La consiliatura guidata da Paolo Nesta confida molto nella promulgazione della legge sull’equo compenso. «Una battaglia – spiega il presidente del Coa di Roma – iniziata già da chi mi ha preceduto. Va data attuazione concreta ed effettività, anche per gli avvocati, a quanto previsto dall’articolo 36 della Costituzione in tema di diritto ad una retribuzione proporzionale alla quantità e qualità del lavoro svolto e all’articolo 2233 del Codice civile, secondo cui la misura del compenso deve essere adeguata all’importanza dell’opera e al decoro della professione». Le toghe sono impegnate nella difesa dei diritti a partire da quelli dei cittadini che hanno meno mezzi. «Intendiamo – sottolinea Nesta -, in un momento così difficile, impegnarci fortemente, insieme all’Ocf e alle componenti associative dell’avvocatura, a tutela degli avvocati che svolgono le funzioni di difensore d’ufficio e che esercitano, nell’ambito civilistico, il patrocino in favore dei non abbienti. In particolare, sarà indispensabile ottenere l’adozione di protocolli standardizzati su base nazionale, al fine di rendere certi, omogenei e immediatamente liquidabili i compensi dovuti agli avvocati. A tal riguardo, il Coa di Roma, come fatto anche nella scorsa consiliatura, si adopererà, per quanto di sua competenza, al fine di accelerare il disbrigo delle pratiche relative al patrocinio dei non abbienti, così da consentire ai colleghi, nell’ambito dei fondi messi a disposizione del ministero della Giustizia, di ottenere il pagamento del compenso professionale in termini sufficientemente rapidi».

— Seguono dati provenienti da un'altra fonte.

(** X12. [file2_store] at its edges, whichever calls fail.  No other file
    is touched.  When [open] fails, its errno is returned, the files are as
    they were and no call has been made on a descriptor.  When [open]
    succeeds, the file exists afterwards, also when the tag is empty: the
    call then returns EINVAL and leaves a file that was missing empty, and
    one that existed as it was. *)
Theorem file2_store_edges (context : krb5_context) (junk : records)
    (filename : list byte) (rep : krb5_donot_replay) (p : process) :
  let r := file2_store context junk filename rep p in
  (forall other,
      other <> filename ->
      lookup_file other (files (snd r)) = lookup_file other (files p))
  /\ (forall e fs,
        proc_faults p = Some (Errno e) :: fs ->
        fst r = Some (Zpos e)
        /\ files (snd r) = files p
        /\ proc_trace (snd r) = proc_trace p
        /\ proc_errno (snd r) = Zpos e)
  /\ ((forall e fs, proc_faults p <> Some (Errno e) :: fs) ->
      lookup_file filename (files (snd r)) <> None
      /\ (tag rep = [] ->
          fst r = Some EINVAL
          /\ proc_trace (snd r) = proc_trace p
          /\ lookup_file filename (files (snd r))
             = Some match lookup_file filename (files p) with
                    | Some c => c
                    | None => []
                    end)).
Proof.
  intros r. subst r. unfold file2_store.
  destruct p as [d e f t]. cbn [proc_faults files proc_errno proc_trace].
  set (c0 := match lookup_file filename d with
             | Some c => c
             | None => []
             end).
  assert (Hopen : forall fs,
            let r :=
              (let (ret, fd') :=
                 k5_rcfile2_store context junk rep (mkWorld c0 0 e fs t) in
               (ret,
                mkProcess (update_file filename (contents fd') d) (errno fd')
                  (faults fd') (trace fd'))) in
            (forall other,
                other <> filename ->
                lookup_file other (files (snd r)) = lookup_file other d)
            /\ lookup_file filename (files (snd r)) <> None
            /\ (tag rep = [] ->
                fst r = Some EINVAL
                /\ proc_trace (snd r) = t
                /\ lookup_file filename (files (snd r)) = Some c0)).
  { intros fs.
    pose proof (k5_rcfile2_store_empty context junk rep (mkWorld c0 0 e fs t))
      as Hempty.
    destruct (k5_rcfile2_store context junk rep (mkWorld c0 0 e fs t))
      as [ret fd'].
    cbv zeta. cbn [fst snd files proc_trace].
    split; [intros other Hne; apply lookup_update_other, Hne|].
    rewrite lookup_update_same. split; [discriminate|].
    intros E. injection (Hempty E) as -> ->. auto. }
  destruct f as [|[[e1|n1]|] f].
  - destruct (Hopen (tl [])) as (H1 & H2 & H3).
    split; [exact H1|]. split; [intros e0 fs H; discriminate H|].
    intros _. split; assumption.
  - cbn [fst snd files proc_trace proc_errno].
    split; [reflexivity|].
    split; [intros e0 fs [= <- <-]; auto|].
    intros H. destruct (H e1 f eq_refl).
  - destruct (Hopen (tl (Some (Short n1) :: f))) as (H1 & H2 & H3).
    split; [exact H1|]. split; [intros e0 fs H; discriminate H|].
    intros _. split; assumption.
  - destruct (Hopen (tl (None :: f))) as (H1 & H2 & H3).
    split; [exact H1|]. split; [intros e0 fs H; discriminate H|].
    intros _. split; assumption.
Qed.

Un tema molto sentito dal Foro di Roma è quello dell’edilizia giudiziaria, a partire dagli uffici del Giudice di pace. «Sono ubicati – conclude il presidente del Coa capitolino - in strutture inadatte sia per l’insufficienza di spazio, sia per le pessime condizioni di manutenzione delle stesse. Ma la condizione di estremo disagio riguarda la dislocazione complessiva degli uffici giudiziari. È necessario concentrare e razionalizzare la loro collocazione, quanto meno quelli della giurisdizione di merito. Ci attiveremo per chiedere l’ampliamento e la concentrazione della Città Giudiziaria e per ottenere di collocare, nell’immediato e nella zona Prati, nelle Caserme “Sauro” e “Manara” o in altre strutture pubbliche, al momento disponibili e inutilizzate, il Giudice di Pace civile e penale e il Tribunale dei Minorenni. Ma non sarà facile, viste le difficoltà burocratiche e gli ostacoli, che troppo spesso, vengono immotivatamente frapposti».